“You have your way. I have my way. As for the right way, the correct way, and the only way, it does not exist.” ~Friedrich Nietzsche
This morning, I found my wife desperately trying to make her printer work after having set herself one hour to get some good work done. I told her she should use my printer and concentrate on more important things. Surely her printing goal was to get the document in hand, not to spend her one precious hour fighting the machine?
When our argument had died down (yes, it really did get that far!) and after I had finished my morning meditation, I realized that I had once again committed my favorite error: mixing up reality and perception and not calling things by their proper name.
In my mind, she was wasting her time and unlikely to get her any good results. I had told her so and that’s where we started arguing.
To call things by their proper name is all about seeing and expressing the difference between reality and perception. I had been swept away by my own perceptions. And by imposing them on my wife, I was not only disrespecting the reality of the situation, but also the woman I live with and love.
If I had stopped to think, I would have realized that the reality was very different to what I had thought and said: My wife was using the majority of her one work hour trying to solve a printing issue. Full stop. Who said she was desperate and stupid, and should use my printer and focus on more important things?
When we are caught up in our own egos and forget to distinguish between our own perception and the factual reality of things, all sorts of bad consequences can arise.
We blame others for our own reactions, we see neutral things as right or wrong, and we judge others as not befitting our own standards. It is true that I would have spent my one working hour differently, but who am I to impose this on my wife?
Having made my post-meditation promise to call things by their proper name, I realized as the morning went on that I was doing the opposite all the time: The weather was beautiful, the baby horse was cute, the kids were too noisy. I couldn’t say “no” to my client, I had too many emails and lunch was over-cooked.

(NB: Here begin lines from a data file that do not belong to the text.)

(* ===== verification/Grep.v ===== *)
(** grep.c: the pattern matcher and the search through a buffer.

    Strings are lists of the bytes before the terminating 0. *)
From S2P Require Import Prelude.

(** [matchstar], for the matcher [here] of the rest of the pattern. *)
Fixpoint matchstar (here : bytes -> bool) (c : Z) (text : bytes) : bool :=
  here text ||
  match text with
  | [] => false
  | x :: text' => if (x =? c) || (c =? 46) then matchstar here c text' else false
  end.

Fixpoint matchhere (re : bytes) (text : bytes) : bool :=
  match re with
  | [] => true
  | c :: re1 =>
      match re1 with
      | s :: re2 =>
          if s =? 42 then matchstar (matchhere re2) c text
          else match text with
               | [] => false
               | x :: text' => if (c =? 46) || (c =? x) then matchhere re1 text' else false
               end
      | [] =>
          if c =? 36 then match text with [] => true | _ => false end
          else match text with
               | [] => false
               | x :: text' => if (c =? 46) || (c =? x) then matchhere re1 text' else false
               end
      end
  end.

(** The loop of [match] over the suffixes of the text. *)
Fixpoint match_any (re text : bytes) : bool :=
  matchhere re text || match text with [] => false | _ :: text' => match_any re text' end.

Definition match_ (re text : bytes) : bool :=
  match re with
  | c :: re' => if c =? 94 then matchhere re' text else match_any re text
  | [] => match_any re text
  end.

(** The loop over the lines of the buffer, [cur] being the line so far: what is
    written, what is left after the last line, and whether there was a line.
    [strchr] does not look past a 0. *)
Fixpoint grep_scan (pattern cur b : bytes) : bytes * bytes * bool :=
  match b with
  | [] => ([], cur, false)
  | c :: b' =>
      if c =? 0 then ([], cur ++ b, false)
      else if c =? 10 then
        let '(o, l, _) := grep_scan pattern [] b' in
        ((if match_ pattern cur then cur ++ [10] else []) ++ o, l, true)
      else grep_scan pattern (cur ++ [c]) b'
  end.

(** [grep] on a descriptor with the bytes [src] to come; [amount] is how many of
    them a [read] with room for [cap] gives. *)
Fixpoint grep_loop (fuel : nat) (amount : nat -> nat -> nat) (pattern buf src : bytes) : option bytes :=
  match fuel with
  | O => None
  | S fuel' =>
      let n := amount (1024 - length buf - 1)%nat (length src) in
      if decide (n = O) then Some []
      else
        let '(o, l, found) := grep_scan pattern [] (buf ++ take n src) in
        out ← grep_loop fuel' amount pattern (if found then l else []) (drop n src);
        Some (o ++ out)
  end.
Definition grep (amount : nat -> nat -> nat) (pattern src : bytes) : option bytes :=
  grep_loop (length src + 1) amount pattern [] src.

(** * What a pattern means *)

Inductive item := One (c : Z) | Star (c : Z) | End.

Fixpoint parse (re : bytes) : list item :=
  match re with
  | [] => []
  | c :: re1 =>
      match re1 with
      | s :: re2 => if s =? 42 then Star c :: parse re2 else One c :: parse re1
      | [] => if c =? 36 then [End] else [One c]
      end
  end.

(** A character of the pattern stands for itself, a dot for any. *)
Definition fits (c x : Z) : Prop := c = 46 \/ c = x.

(** The text begins with a string of the pattern. *)
Inductive begins : list item -> bytes -> Prop :=
| begins_nil t : begins [] t
| begins_one c x its t : fits c x -> begins its t -> begins (One c :: its) (x :: t)
| begins_star c s its t : Forall (fits c) s -> begins its t -> begins (Star c :: its) (s ++ t)
| begins_end : begins [End] [].

Definition means (re text : bytes) : Prop :=
  match re with
  | c :: re' => if c =? 94 then begins (parse re') text else exists s t, text = s ++ t /\ begins (parse re) t
  | [] => True
  end.

Lemma matchstar_spec here c its :
  (forall t, here t = true <-> begins its t) -> forall t, matchstar here c t = true <-> begins (Star c :: its) t.
Proof.
  intros Hh t. split.
  - induction t as [|x t IH]; cbn [matchstar]; rewrite orb_true_iff, Hh.
    + intros [H|H]; [|done]. by apply (begins_star c []).
    + intros [H|H]; [by apply (begins_star c [])|]. destruct ((x =? c) || (c =? 46)) eqn:E; [|done].
      specialize (IH H). inversion IH as [| |c' s its' t' Hs Ht|]; subst. apply (begins_star c (x :: s)); [|done].
      apply Forall_cons. split; [|done]. unfold fits. apply orb_true_iff in E as [?%Z.eqb_eq|?%Z.eqb_eq]; auto.
  - intros H. inversion H as [| |c' s its' t' Hs Ht|]; subst. clear H. induction Hs as [|x s Hx Hs IH]; cbn [app].
    + apply Hh in Ht. destruct t'; cbn [matchstar]; by rewrite Ht.
    + cbn [matchstar]. rewrite IH. apply orb_true_iff. right.
      destruct Hx as [-> | ->]; [by rewrite Z.eqb_refl, orb_true_r|by rewrite Z.eqb_refl].
Qed.

Lemma one_spec (f : bytes -> bool) c its t :
  (forall t, f t = true <-> begins its t) ->
  match t with [] => false | x :: t' => if (c =? 46) || (c =? x) then f t' else false end = true <-> begins (One c :: its) t.
Proof.
  intros Hf. destruct t as [|x t]; [split; [done|inversion 1]|]. destruct ((c =? 46) || (c =? x)) eqn:E.
  - rewrite Hf. split; [|by inversion 1]. intros H. constructor; [|done].
    unfold fits. apply orb_true_iff in E as [?%Z.eqb_eq|?%Z.eqb_eq]; auto.
  - split; [done|]. inversion 1 as [|c' x' its' t' Hx Ht| |]; subst. apply orb_false_iff in E as [?%Z.eqb_neq ?%Z.eqb_neq].
    destruct Hx; congruence.
Qed.

Lemma matchhere_spec n : forall re t, (length re <= n)%nat -> matchhere re t = true <-> begins (parse re) t.
Proof.
  induction n as [|n IH]; intros re t Hn; (destruct re as [|c re1]; [split; [constructor|done]|]); cbn [length] in Hn; [lia|].
  destruct re1 as [|s re2]; cbn [matchhere parse].
  - destruct (c =? 36).
    + destruct t as [|x t]; split; try done; [constructor|inversion 1].
    + apply (one_spec (fun _ => true) c [] t). intros t'. split; [constructor|done].
  - destruct (s =? 42).
    + apply matchstar_spec. intros t'. apply IH. cbn [length] in Hn. lia.
    + apply one_spec. intros t'. apply (IH (s :: re2)). lia.
Qed.

(** C33: the matcher of grep decides the meaning of a pattern: with an initial
    [^] the text begins with a string of the pattern, otherwise some part of it
    does; [.] stands for any character, [c*] for any number of [c], and a
    final [$] for the end of the text. *)
Theorem match_decides re text : match_ re text = true <-> means re text.
Proof.
  assert (Hany : forall text, match_any re text = true <-> exists s t, text = s ++ t /\ begins (parse re) t).
  { clear text. intros text. induction text as [|x text IH]; cbn [match_any]; rewrite orb_true_iff, (matchhere_spec (length re)) by done.
    - split; [intros [H|H]; [by exists [], []|done]|]. intros (s & t & E & H). left. symmetry in E. apply app_nil in E as [_ ->]. done.
    - rewrite IH. split.
      + intros [H|(s & t & -> & H)]; [by exists [], (x :: text)|by exists (x :: s), t].
      + intros ([|y s] & t & E & H); cbn in E; [left; by subst|]. injection E as <- ->. right. by exists s, t. }
  destruct re as [|c re']; cbn [match_ means].
  - split; [done|]. intros _. apply Hany. exists text, []. split; [by rewrite app_nil_r|constructor].
  - destruct (c =? 94); [by apply (matchhere_spec (length re'))|apply Hany].
Qed.

(** * The buffer *)

(** All lines of [b], of which the first has begun with [n] bytes, have at most
    [m] bytes. *)
Fixpoint short_lines (m n : nat) (b : bytes) : Prop :=
  match b with
  | [] => True
  | c :: b' => if c =? 10 then short_lines m O b' else (S n <= m)%nat /\ short_lines m (S n) b'
  end.

#[global] Instance short_lines_dec m : forall n b, Decision (short_lines m n b).
Proof. intros n b. revert n. induction b as [|c b IH]; intros n; cbn; [|destruct (c =? 10)]; apply _. Defined.

Lemma grep_scan_app pattern a : forall cur b, Forall (fun c => c <> 0) a ->
  (grep_scan pattern cur (a ++ b)).1.1 =
    (grep_scan pattern cur a).1.1 ++ (grep_scan pattern (grep_scan pattern cur a).1.2 b).1.1.
Proof.
  induction a as [|c a IH]; intros cur b Ha; [done|]. apply Forall_cons in Ha as [Hc Ha]. cbn [app grep_scan].
  rewrite (proj2 (Z.eqb_neq _ _)) by done. destruct (c =? 10); [|by apply IH].
  specialize (IH [] b Ha). destruct (grep_scan pattern [] (a ++ b)) as [[o1 l1] f1], (grep_scan pattern [] a) as [[o2 l2] f2].
  cbn in *. by rewrite IH, app_assoc.
Qed.

(** What is left has no newline, and is the end of the bytes scanned. *)
Lemma grep_scan_left pattern b : forall cur, Forall (fun c => c <> 0) b ->
  exists w, cur ++ b = w ++ (grep_scan pattern cur b).1.2 /\ (grep_scan pattern cur b).2 = bool_decide (10 ∈ b) /\
    ((grep_scan pattern cur b).2 = true -> (length w > length cur)%nat) /\
    (10 ∉ cur -> 10 ∉ (grep_scan pattern cur b).1.2).
Proof.
  induction b as [|c b IH]; intros cur Hb; cbn [grep_scan].
  - exists []. rewrite app_nil_r. by split_and!.
  - apply Forall_cons in Hb as [Hc Hb]. rewrite (proj2 (Z.eqb_neq _ _)) by done. destruct (Z.eqb_spec c 10) as [->|Hne].
    + destruct (IH [] Hb) as (w & E & _ & _ & Hn). destruct (grep_scan pattern [] b) as [[o l] f]. cbn in *.
      exists (cur ++ 10 :: w). rewrite <- app_assoc. cbn. rewrite <- E. split_and!; [done| | |].
      * symmetry. apply bool_decide_eq_true. by left.
      * rewrite length_app. cbn. lia.
      * intros _. apply Hn, not_elem_of_nil.
    + destruct (IH (cur ++ [c]) Hb) as (w & E & Ef & Hf & Hn). exists w. rewrite <- app_assoc in E. split_and!; [done| | |].
      * rewrite Ef. apply bool_decide_ext. rewrite elem_of_cons. intuition congruence.
      * intros H. specialize (Hf H). rewrite length_app in Hf. cbn in Hf. lia.
      * intros Hcur. apply Hn. rewrite not_elem_of_app, list_elem_of_singleton. split; [done|congruence].
Qed.

Lemma grep_scan_none pattern b : forall cur, Forall (fun c => c <> 0) b -> 10 ∉ b ->
  (grep_scan pattern cur b).1.1 = [].
Proof.
  induction b as [|c b IH]; intros cur Hb Hn; [done|]. apply Forall_cons in Hb as [Hc Hb].
  rewrite not_elem_of_cons in Hn. cbn [grep_scan]. rewrite !(proj2 (Z.eqb_neq _ _)) by (intuition congruence).
  apply IH; [done|tauto].
Qed.

Lemma short_lines_app m a : forall n b, short_lines m n (a ++ b) ->
  10 ∉ a -> (a = [] \/ n + length a <= m)%nat /\ short_lines m (n + length a) b.
Proof.
  induction a as [|c a IH]; intros n b Hs Hn; [split; [by left|by rewrite Nat.add_0_r]|].
  rewrite not_elem_of_cons in Hn. cbn [app short_lines] in Hs. rewrite (proj2 (Z.eqb_neq _ _)) in Hs by (intuition congruence).
  destruct Hs as [Hle Hs]. destruct (IH (S n) b Hs ltac:(tauto)) as [H1 H2]. cbn [length].
  rewrite <- Nat.add_succ_comm. split; [|done]. right. destruct H1 as [->|]; cbn; lia.
Qed.

Lemma grep_scan_start pattern l : forall cur b, Forall (fun c => c <> 0) l -> 10 ∉ l ->
  grep_scan pattern cur (l ++ b) = grep_scan pattern (cur ++ l) b.
Proof.
  induction l as [|c l IH]; intros cur b Hl Hn; [by rewrite app_nil_r|]. apply Forall_cons in Hl as [Hc Hl].
  rewrite not_elem_of_cons in Hn. cbn [app grep_scan]. rewrite !(proj2 (Z.eqb_neq _ _)) by (intuition congruence).
  rewrite IH by tauto. by rewrite <- app_assoc.
Qed.

Lemma short_lines_prefix m l : forall n b, 10 ∉ l -> (n + length l <= m)%nat -> short_lines m (n + length l) b -> short_lines m n (l ++ b).
Proof.
  induction l as [|c l IH]; intros n b Hn Hle; cbn [app short_lines length] in *; [by rewrite Nat.add_0_r|].
  rewrite not_elem_of_cons in Hn. rewrite (proj2 (Z.eqb_neq _ _)) by (intuition congruence). intros Hs. split; [lia|].
  apply IH; [tauto|lia|]. by rewrite Nat.add_succ_comm.
Qed.

Lemma grep_scan_short pattern m b : forall cur rest, Forall (fun c => c <> 0) b -> (length cur <= m)%nat ->
  short_lines m (length cur) (b ++ rest) ->
  (length (grep_scan pattern cur b).1.2 <= m)%nat /\ short_lines m (length (grep_scan pattern cur b).1.2) rest.
Proof.
  induction b as [|c b IH]; intros cur rest Hb Hc Hs; cbn [grep_scan app short_lines] in *; [done|].
  apply Forall_cons in Hb as [H0 Hb]. rewrite (proj2 (Z.eqb_neq _ _)) by done. destruct (c =? 10).
  - specialize (IH [] rest Hb ltac:(cbn; lia) Hs). by destruct (grep_scan pattern [] b) as [[o l] f].
  - apply IH; [done|..]; rewrite length_app; cbn [length]; [lia|]. rewrite Nat.add_1_r. tauto.
Qed.

Lemma grep_loop_spec pattern fuel : forall buf src,
  (length src < fuel)%nat -> Forall (fun c => c <> 0) (buf ++ src) -> 10 ∉ buf -> (length buf <= 1022)%nat ->
  short_lines 1022 0 (buf ++ src) ->
  grep_loop fuel Nat.min pattern buf src = Some (grep_scan pattern [] (buf ++ src)).1.1.
Proof.
  induction fuel as [|fuel IH]; intros buf src Hf H0 Hn Hb Hs; [lia|]. cbn [grep_loop].
  pose proof (proj1 (Forall_app _ _ _) H0) as [H0b H0s]. case_decide as En.
  - assert (src = []) as -> by (destruct src; [done|cbn [length] in En; lia]). by rewrite app_nil_r, grep_scan_none.
  - set (n := Nat.min (1024 - length buf - 1) (length src)) in *. set (a := buf ++ take n src).
    assert (Ea : buf ++ src = a ++ drop n src) by (unfold a; by rewrite <- app_assoc, take_drop).
    assert (H0a : Forall (fun c => c <> 0) a) by (apply Forall_app; split; [done|by apply Forall_take]).
    rewrite Ea, grep_scan_app by done. rewrite Ea in Hs. destruct (grep_scan_left pattern a [] H0a) as (w & Ew & Ef & _ & Hl).
    destruct (grep_scan_short pattern 1022 a [] (drop n src) H0a ltac:(cbn; lia) Hs) as [Hll Hls].
    pose proof (grep_scan_none pattern a [] H0a) as Hnone. specialize (Hl ltac:(apply not_elem_of_nil)).
    destruct (grep_scan pattern [] a) as [[o l] f]. cbn [fst snd] in *. subst f.
    assert (Hd : (length (drop n src) < fuel)%nat) by (rewrite length_drop; lia).
    case_bool_decide as Hin.
    + cbn [app] in Ew. assert (H0l : Forall (fun c => c <> 0) l) by (rewrite Ew in H0a; by apply Forall_app in H0a as [_ ?]).
      rewrite IH; [|done|apply Forall_app; split; [done|by apply Forall_drop]|done|done|by apply short_lines_prefix].
      cbn. by rewrite grep_scan_start.
    + assert (Ed : drop n src = []).
      { apply drop_ge. destruct (short_lines_app 1022 a 0 _ Hs Hin) as [[Ea0|Hle] _].
        - apply (f_equal length) in Ea0. unfold a in Ea0. rewrite length_app, length_take in Ea0. cbn [length] in Ea0. lia.
        - unfold a in Hle. rewrite length_app, length_take in Hle. lia. }
      rewrite Ed in *. rewrite IH; [done|done|done|apply not_elem_of_nil|cbn; lia|done].
Qed.

(** The buffering of grep.  On a file, where [read] returns as many bytes
    as fit, and whose lines have at most 1022 bytes and no 0, [grep] writes
    what a search line by line through the whole file writes, in its order: the
    lines that match.  It comes to an end. *)
Theorem grep_buffered pattern src :
  Forall (fun c => c <> 0) src -> short_lines 1022 0 src ->
  grep Nat.min pattern src = Some (grep_scan pattern [] src).1.1.
Proof. intros H0 Hs. apply grep_loop_spec; try done; [lia|apply not_elem_of_nil|cbn; lia]. Qed.

(** Three short lines around one that fills the buffer. *)
Definition demo_text : bytes := [97; 97; 98; 10] ++ replicate 1020 99 ++ [10; 98; 10; 98; 99; 10].

Lemma grep_buffered_witness : grep Nat.min [97; 42; 98; 36] demo_text = Some [97; 97; 98; 10; 98; 10].
Proof.
  rewrite (grep_buffered [97; 42; 98; 36] demo_text).
  - vm_compute. reflexivity.
  - apply (bool_decide_unpack (Forall (fun c => c <> 0) demo_text)). vm_compute. exact I.
  - apply (bool_decide_unpack (short_lines 1022 0 demo_text)). vm_compute. exact I.
Defined.

(** A line that reaches grep in pieces, as from a pipe, is lost: when no
    newline is in the buffer yet, it is thrown away. *)
Lemma grep_drops_pieces :
  grep (fun cap n => Nat.min 2 (Nat.min cap n)) [97] [97; 98; 99; 10] = Some [] /\
  grep Nat.min [97] [97; 98; 99; 10] = Some [97; 98; 99; 10].
Proof. split; vm_compute; reflexivity. Qed.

So I am going to stick at my challenge and see if I can spot the moments when I mix up perception and reality.
If I succeed, I believe I will gain more self-knowledge about the way I am operating and the way I am judging my experiences. I believe that this will in turn give me more chances to really choose how I behave, how I communicate, and how I react to the world.
If this post means anything to you and you are inspired to pick up the challenge, here is my prescription:
Keep your eyes and ears open for moments when other people express their opinions as if they were fact.
(For example: “That’s not good” and “ you can’t…”) It’s often easier to see in others than yourself, and observing others is a good place to start.
Every time you spot yourself liking or disliking something, take note and ask yourself: “What is the reality here and how do I perceive it?”
With a little time, you will become more aware of your own preferences and their impact on how you operate day-to-day.
Try to express reality and perception as two different things.
For example: “There is a baby horse that I find nice to look at.” This will make you sound less judgmental and maybe keep you out of a few arguments!
Try and avoid using judgmental words like “should,” “better,” and “important.”
These are often nothing more than indicators of your own perception, and things might work out better for you if you don’t impose them on other people.
When Confucius said “the beginning of wisdom is to call things by their proper name” I believe he meant to say that humans have a tendency to associate the truth with their own point-of-view. I did this with my wife without even realizing.
If you take up this challenge yourself, be patient with yourself and others and see if you can call things by their proper name. It may bring you more happiness, more honesty, and maybe even a little self-knowledge.